Delayed contrast enhancement of ascitic fluid on CT: frequency and significance.
Cooper C., Silverman PM., Davros WJ., Zeman RK.
OBJECTIVE: Enhancing peritoneal fluid has been described as an uncommon finding resulting from active extravasation of contrast material from the bowel, urinary tract, or blood vessels. We have noted that enhancing peritoneal fluid occurs in other clinical settings. The CT number of ascites frequently increases between initial images obtained during bolus injection of IV contrast material and delayed images obtained after completion of the routine study.
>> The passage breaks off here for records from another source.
(* ===== verification/VoteState.v ===== *)
(** * Vote program: the vote state

    Models [src/testnet/programs/vote/src/vote_state/mod.rs] and
    [authorized_voters.rs]: the lockout tower, credits, timestamps, the
    authorized voters of coming epochs and the history of past ones.
    Arithmetic the source leaves unchecked wraps, as in a release build. *)

From stdpp Require Import base list sorting.
From Stdlib Require Import ZArith Lia.
From S2P Require Import Prelude Sdk Runtime.

Abbreviation Slot := Z (only parsing).
Abbreviation Epoch := Z (only parsing).
Abbreviation UnixTimestamp := Z (only parsing).

Definition MAX_LOCKOUT_HISTORY : nat := 31.
Definition INITIAL_LOCKOUT : Z := 2.
Definition MAX_EPOCH_CREDITS_HISTORY : nat := 64.
Definition MAX_ITEMS : nat := 32.

Inductive VoteError : Type :=
| VoteTooOld | SlotsMismatch | SlotHashMismatch | EmptySlots | TimestampTooOld
| TooSoonToReauthorize.

(** [VoteError] as [InstructionError::Custom], by declaration order. *)
Definition VoteError_into (e : VoteError) : InstructionError.t :=
  InstructionError.Custom
    (match e with
     | VoteTooOld => 0 | SlotsMismatch => 1 | SlotHashMismatch => 2
     | EmptySlots => 3 | TimestampTooOld => 4 | TooSoonToReauthorize => 5
     end).

Record Vote := {
  slots : list Slot;
  hash : Hash;
  timestamp : option UnixTimestamp;
}.

(** ** Lockouts *)
Record Lockout := { slot : Slot; confirmation_count : Z }.

Definition Lockout_new (s : Slot) : Lockout := {| slot := s; confirmation_count := 1 |}.

Definition lockout (l : Lockout) : Z :=
  wrap u64_max (INITIAL_LOCKOUT ^ confirmation_count l).
Definition last_locked_out_slot (l : Lockout) : Slot :=
  wrapping_add u64_max (slot l) (lockout l).
Definition is_locked_out_at_slot (l : Lockout) (s : Slot) : bool :=
  s <=? last_locked_out_slot l.

(** ** The circular buffer of prior voters *)
Record CircBuf (I : Type) := { buf : list I; idx : nat; is_empty : bool }.
Arguments buf {I}. Arguments idx {I}. Arguments is_empty {I}.

Definition CircBuf_default {I} (d : I) : CircBuf I :=
  {| buf := replicate MAX_ITEMS d; idx := MAX_ITEMS - 1; is_empty := true |}.

Definition CircBuf_append {I} (c : CircBuf I) (item : I) : CircBuf I :=
  let i := ((idx c + 1) mod MAX_ITEMS)%nat in
  {| buf := <[i := item]> (buf c); idx := i; is_empty := false |}.

Definition CircBuf_last {I} (c : CircBuf I) : option I :=
  if is_empty c then None else buf c !! idx c.

(** ** Authorized voters *)

(** A [BTreeMap] with integer keys, as its entries by increasing key. *)
Module BTreeMap.
Section Ops.
Context {V : Type}.
Implicit Types (m : list (Z * V)) (k : Z) (v : V).

Fixpoint get k m : option V :=
  match m with
  | [] => None
  | (k', v) :: m => if k =? k' then Some v else get k m
  end.

Fixpoint insert k v m : list (Z * V) :=
  match m with
  | [] => [(k, v)]
  | (k', v') :: m' =>
      if k <? k' then (k, v) :: m
      else if k =? k' then (k, v) :: m'
      else (k', v') :: insert k v m'
  end.

Definition remove k m : list (Z * V) := filter (fun e => fst e <> k) m.

(** [range(0..k)] *)
Definition range_to k m : list (Z * V) := filter (fun e => fst e < k) m.
End Ops.
End BTreeMap.

Abbreviation AuthorizedVoters := (list (Z * Pubkey)).

Definition AuthorizedVoters_new (epoch : Epoch) (k : Pubkey) : AuthorizedVoters :=
  BTreeMap.insert epoch k [].

Definition get_or_calculate_authorized_voter_for_epoch
    (m : AuthorizedVoters) (epoch : Epoch) : option (Pubkey * bool) :=
  match BTreeMap.get epoch m with
  | None => (fun e => (snd e, false)) <$> last (BTreeMap.range_to epoch m)
  | Some k => Some (k, true)
  end.

Definition AuthorizedVoters_get (m : AuthorizedVoters) (epoch : Epoch) : option Pubkey :=
  fst <$> get_or_calculate_authorized_voter_for_epoch m epoch.

Definition get_and_cache_authorized_voter_for_epoch
    (m : AuthorizedVoters) (epoch : Epoch) : option Pubkey * AuthorizedVoters :=
  match get_or_calculate_authorized_voter_for_epoch m epoch with
  | Some (k, existed) =>
      (Some k, if existed then m else BTreeMap.insert epoch k m)
  | None => (None, m)
  end.

Definition purge_authorized_voters (m : AuthorizedVoters) (current_epoch : Epoch)
  : instruction_result AuthorizedVoters :=
  let expired_keys := fst <$> BTreeMap.range_to current_epoch m in
  let m := foldl (fun m k => BTreeMap.remove k m) m expired_keys in
  panic_unless (match m with [] => false | _ => true end) ;;
  Ok m.

Definition AuthorizedVoters_last (m : AuthorizedVoters) : option (Epoch * Pubkey) := last m.
Definition AuthorizedVoters_contains (m : AuthorizedVoters) (epoch : Epoch) : bool :=
  match BTreeMap.get epoch m with Some _ => true | None => false end.

(** ** The vote state *)
Record BlockTimestamp := { ts_slot : Slot; ts_timestamp : UnixTimestamp }.

Record VoteInit := {
  init_node_pubkey : Pubkey;
  init_authorized_voter : Pubkey;
  init_authorized_withdrawer : Pubkey;
  init_commission : Z;
}.

Inductive VoteAuthorize : Type := Voter | Withdrawer.

Record VoteState := {
  node_pubkey : Pubkey;
  authorized_withdrawer : Pubkey;
  commission : Z;
  votes : list Lockout;
  root_slot : option Slot;
  authorized_voters : AuthorizedVoters;
  prior_voters : CircBuf (Pubkey * Epoch * Epoch);
  epoch_credits : list (Epoch * Z * Z);
  last_timestamp : BlockTimestamp;
}.

Definition VoteState_default : VoteState :=
  {| node_pubkey := default_key; authorized_withdrawer := default_key; commission := 0;
     votes := []; root_slot := None; authorized_voters := [];
     prior_voters := CircBuf_default (default_key, 0, 0); epoch_credits := [];
     last_timestamp := {| ts_slot := 0; ts_timestamp := 0 |} |}.

Definition VoteState_new (i : VoteInit) (clock_epoch : Epoch) : VoteState :=
  {| node_pubkey := init_node_pubkey i;
     authorized_withdrawer := init_authorized_withdrawer i;
     commission := init_commission i; votes := []; root_slot := None;
     authorized_voters := AuthorizedVoters_new clock_epoch (init_authorized_voter i);
     prior_voters := CircBuf_default (default_key, 0, 0); epoch_credits := [];
     last_timestamp := {| ts_slot := 0; ts_timestamp := 0 |} |}.

(** *** Field updates of [&mut self] *)
Definition with_tower (vs : VoteState) (vo : list Lockout) (root : option Slot)
    (credits : list (Epoch * Z * Z)) : VoteState :=
  {| node_pubkey := node_pubkey vs; authorized_withdrawer := authorized_withdrawer vs;
     commission := commission vs; votes := vo; root_slot := root;
     authorized_voters := authorized_voters vs; prior_voters := prior_voters vs;
     epoch_credits := credits; last_timestamp := last_timestamp vs |}.
Definition with_votes (vs : VoteState) (vo : list Lockout) : VoteState :=
  with_tower vs vo (root_slot vs) (epoch_credits vs).
Definition with_voters (vs : VoteState) (m : AuthorizedVoters)
    (prior : CircBuf (Pubkey * Epoch * Epoch)) : VoteState :=
  {| node_pubkey := node_pubkey vs; authorized_withdrawer := authorized_withdrawer vs;
     commission := commission vs; votes := votes vs; root_slot := root_slot vs;
     authorized_voters := m; prior_voters := prior;
     epoch_credits := epoch_credits vs; last_timestamp := last_timestamp vs |}.
Definition with_timestamp (vs : VoteState) (t : BlockTimestamp) : VoteState :=
  {| node_pubkey := node_pubkey vs; authorized_withdrawer := authorized_withdrawer vs;
     commission := commission vs; votes := votes vs; root_slot := root_slot vs;
     authorized_voters := authorized_voters vs; prior_voters := prior_voters vs;
     epoch_credits := epoch_credits vs; last_timestamp := t |}.
Definition with_identity (vs : VoteState) (node withdrawer : Pubkey) (c : Z) : VoteState :=
  {| node_pubkey := node; authorized_withdrawer := withdrawer; commission := c;
     votes := votes vs; root_slot := root_slot vs;
     authorized_voters := authorized_voters vs; prior_voters := prior_voters vs;
     epoch_credits := epoch_credits vs; last_timestamp := last_timestamp vs |}.

Definition commission_split (vs : VoteState) (on : Z) : Z * Z * bool :=
  let split := Z.min (commission vs) 100 in
  if split =? 0 then (0, on, false)
  else if split =? 100 then (on, 0, false)
  else (wrap u64_max (on * split / 100), wrap u64_max (on * (100 - split) / 100), true).

Definition last_lockout (vs : VoteState) : option Lockout := last (votes vs).
Definition last_voted_slot (vs : VoteState) : option Slot := slot <$> last_lockout vs.
Definition nth_recent_vote (vs : VoteState) (position : nat) : option Lockout :=
  if Nat.ltb position (length (votes vs))
  then votes vs !! (length (votes vs) - 1 - position)%nat else None.
Definition tower (vs : VoteState) : list Slot := slot <$> votes vs.
Definition current_epoch (vs : VoteState) : Epoch :=
  match last (epoch_credits vs) with Some (e, _, _) => e | None => 0 end.
Definition credits (vs : VoteState) : Z :=
  match last (epoch_credits vs) with Some (_, c, _) => c | None => 0 end.

(** [last_voted_slot.map_or(false, |last| s <= last)] *)
Definition already_voted (last_slot : option Slot) (s : Slot) : bool :=
  match last_slot with Some l => s <=? l | None => false end.

(** *** Matching a vote against the bank's slot hashes

    [i] walks the vote's slots from the oldest, [j] the slot hashes from their
    end (the oldest); every turn moves one of them. *)
Fixpoint match_slots (fuel : nat) (last_slot : option Slot) (vslots : list Slot)
    (slot_hashes : list (Slot * Hash)) (i j : nat) : nat * nat :=
  match fuel with
  | O => (i, j)
  | S fuel =>
      if Nat.ltb i (length vslots) && Nat.ltb 0 j then
        if already_voted last_slot (nth i vslots 0) then
          match_slots fuel last_slot vslots slot_hashes (S i) j
        else if negb (nth i vslots 0 =? fst (nth (j - 1) slot_hashes (0, []))) then
          match_slots fuel last_slot vslots slot_hashes i (j - 1)
        else match_slots fuel last_slot vslots slot_hashes (S i) (j - 1)
      else (i, j)
  end.

Definition check_slots_are_valid (vs : VoteState) (vote : Vote)
    (slot_hashes : list (Slot * Hash)) : result VoteError unit :=
  let '(i, j) := match_slots (length (slots vote) + length slot_hashes)
                   (last_voted_slot vs) (slots vote) slot_hashes
                   0 (length slot_hashes) in
  fail_if (Nat.eqb j (length slot_hashes)) VoteTooOld ;;
  fail_if (negb (Nat.eqb i (length (slots vote)))) SlotsMismatch ;;
  match slot_hashes !! j with
  | Some (_, h) => fail_if (negb (bool_decide (h = hash vote))) SlotHashMismatch
  | None => Panic
  end.

(** *** The tower *)
Fixpoint pop_expired_back (rvotes : list Lockout) (next_vote_slot : Slot) : list Lockout :=
  match rvotes with
  | [] => []
  | v :: rest =>
      if negb (is_locked_out_at_slot v next_vote_slot)
      then pop_expired_back rest next_vote_slot else rvotes
  end.

(** The newest vote is at the back. *)
Definition pop_expired_votes (vo : list Lockout) (next_vote_slot : Slot) : list Lockout :=
  reverse (pop_expired_back (reverse vo) next_vote_slot).

Definition double_lockouts (vo : list Lockout) : list Lockout :=
  let stack_depth := Z.of_nat (length vo) in
  imap (fun i v =>
          if Z.of_nat i + confirmation_count v <? stack_depth
          then {| slot := slot v;
                  confirmation_count := wrapping_add u32_max (confirmation_count v) 1 |}
          else v) vo.

(** [epoch_credits.last_mut().unwrap().1 += 1] *)
Definition bump_last_credit (ec : list (Epoch * Z * Z)) : list (Epoch * Z * Z) :=
  match last ec with
  | Some (e, c, p) => removelast ec ++ [(e, wrapping_add u64_max c 1, p)]
  | None => ec
  end.

Definition increment_credits (ec : list (Epoch * Z * Z)) (epoch : Epoch)
  : list (Epoch * Z * Z) :=
  let ec :=
    match last ec with
    | None => [(epoch, 0, 0)]
    | Some (e, c, p) =>
        if negb (epoch =? e) then
          let ec :=
            if negb (c =? p) then ec ++ [(epoch, c, c)]
            else removelast ec ++ [(epoch, c, p)] in
          if Nat.ltb MAX_EPOCH_CREDITS_HISTORY (length ec) then tl ec else ec
        else ec
    end in
  bump_last_credit ec.

Definition process_next_vote_slot (vs : VoteState) (next_vote_slot : Slot) (epoch : Epoch)
  : VoteState :=
  if already_voted (last_voted_slot vs) next_vote_slot then vs
  else
    let vs := with_votes vs (pop_expired_votes (votes vs) next_vote_slot) in
    let vs :=
      if Nat.eqb (length (votes vs)) MAX_LOCKOUT_HISTORY then
        match votes vs with
        | v :: rest =>
            with_tower vs rest (Some (slot v)) (increment_credits (epoch_credits vs) epoch)
        | [] => vs
        end
      else vs in
    with_votes vs (double_lockouts (votes vs ++ [Lockout_new next_vote_slot])).

Definition process_vote (vs : VoteState) (vote : Vote)
    (slot_hashes : list (Slot * Hash)) (epoch : Epoch) : result VoteError VoteState :=
  match slots vote with
  | [] => Err EmptySlots
  | _ =>
      check_slots_are_valid vs vote slot_hashes ;;
      Ok (foldl (fun vs s => process_next_vote_slot vs s epoch) vs (slots vote))
  end.

(** The error, if any, is ignored. *)
Definition process_vote_unchecked (vs : VoteState) (vote : Vote) : result VoteError VoteState :=
  let slot_hashes := (fun x => (x, hash vote)) <$> reverse (slots vote) in
  match process_vote vs vote slot_hashes (current_epoch vs) with
  | Err _ => Ok vs
  | r => r
  end.

Definition process_slot_vote_unchecked (vs : VoteState) (s : Slot)
  : result VoteError VoteState :=
  process_vote_unchecked vs
    {| slots := [s]; hash := replicate 32 0; timestamp := None |}.

Definition process_timestamp (vs : VoteState) (s : Slot) (t : UnixTimestamp)
  : result VoteError VoteState :=
  let '{| ts_slot := ls; ts_timestamp := lt |} := last_timestamp vs in
  fail_if ((s <? ls) || (t <? lt)
           || ((s =? ls) && negb ((s =? ls) && (t =? lt)) && negb (ls =? 0)))
    TimestampTooOld ;;
  Ok (with_timestamp vs {| ts_slot := s; ts_timestamp := t |}).

(** *** Changing the authorized voter *)
Definition get_and_update_authorized_voter (vs : VoteState) (current : Epoch)
  : instruction_result (Pubkey * VoteState) :=
  let '(k, m) := get_and_cache_authorized_voter_for_epoch (authorized_voters vs) current in
  k ← ok_or k InstructionError.InvalidAccountData;
  m ← purge_authorized_voters m current;
  Ok (k, with_voters vs m (prior_voters vs)).

Definition set_new_authorized_voter (vs : VoteState) (authorized : Pubkey)
    (current target : Epoch) (verify : Pubkey -> instruction_result unit)
  : instruction_result VoteState :=
  '(epoch_authorized_voter, vs) ← get_and_update_authorized_voter vs current;
  verify epoch_authorized_voter ;;
  fail_if (AuthorizedVoters_contains (authorized_voters vs) target)
    (VoteError_into TooSoonToReauthorize) ;;
  '(latest_epoch, latest) ← ok_or (AuthorizedVoters_last (authorized_voters vs))
                              InstructionError.InvalidAccountData;
  prior ←
    (if negb (bool_decide (latest = authorized)) then
       let since := match CircBuf_last (prior_voters vs) with
                    | Some (_, _, e) => e | None => 0 end in
       panic_unless (latest_epoch <? target) ;;
       Ok (CircBuf_append (prior_voters vs) (latest, since, target))
     else Ok (prior_voters vs));
  Ok (with_voters vs (BTreeMap.insert target authorized (authorized_voters vs)) prior).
The objective of this study was to define the frequency and clinical significance of this phenomenon. SUBJECTS AND METHODS: Fifty patients (32 with malignant disease and 18 with benign disease) with free intraperitoneal fluid were examined with abdominal CT with IV contrast material. Active intraperitoneal bleeding or perforation of the bowel or bladder was not clinically suspected in any patient studied. When intraperitoneal fluid was detected on review of initial dynamic scans, a limited number of delayed scans were obtained also. Significant enhancement was determined by comparing the CT numbers of fluid on dynamic and delayed images. RESULTS: Significant delayed enhancement of intraperitoneal fluid was seen in 54% of patients, with increases averaging 25 H (range, 7-54 H). Parametric analysis indicated enhancement was inversely proportional to the amount of intraperitoneal fluid but independent of the type of IV contrast material (ionic vs nonionic), time delay (range, 10-104 min), clinical history, and serum creatinine and serum albumin levels. Enhancement occurred in both malignant and benign diseases and was more likely when small amounts of ascites were present. CONCLUSION: Enhancement of intraperitoneal fluid is a common and often striking finding on delayed CT scans after administration of IV contrast material. The phenomenon is nonspecific, occurring in a wide spectrum of clinical conditions. Caution should be used in interpreting the significance of high-attenuation intraperitoneal fluid on delayed images to avoid an erroneous diagnosis of active intraperitoneal bleeding or contrast extravasation.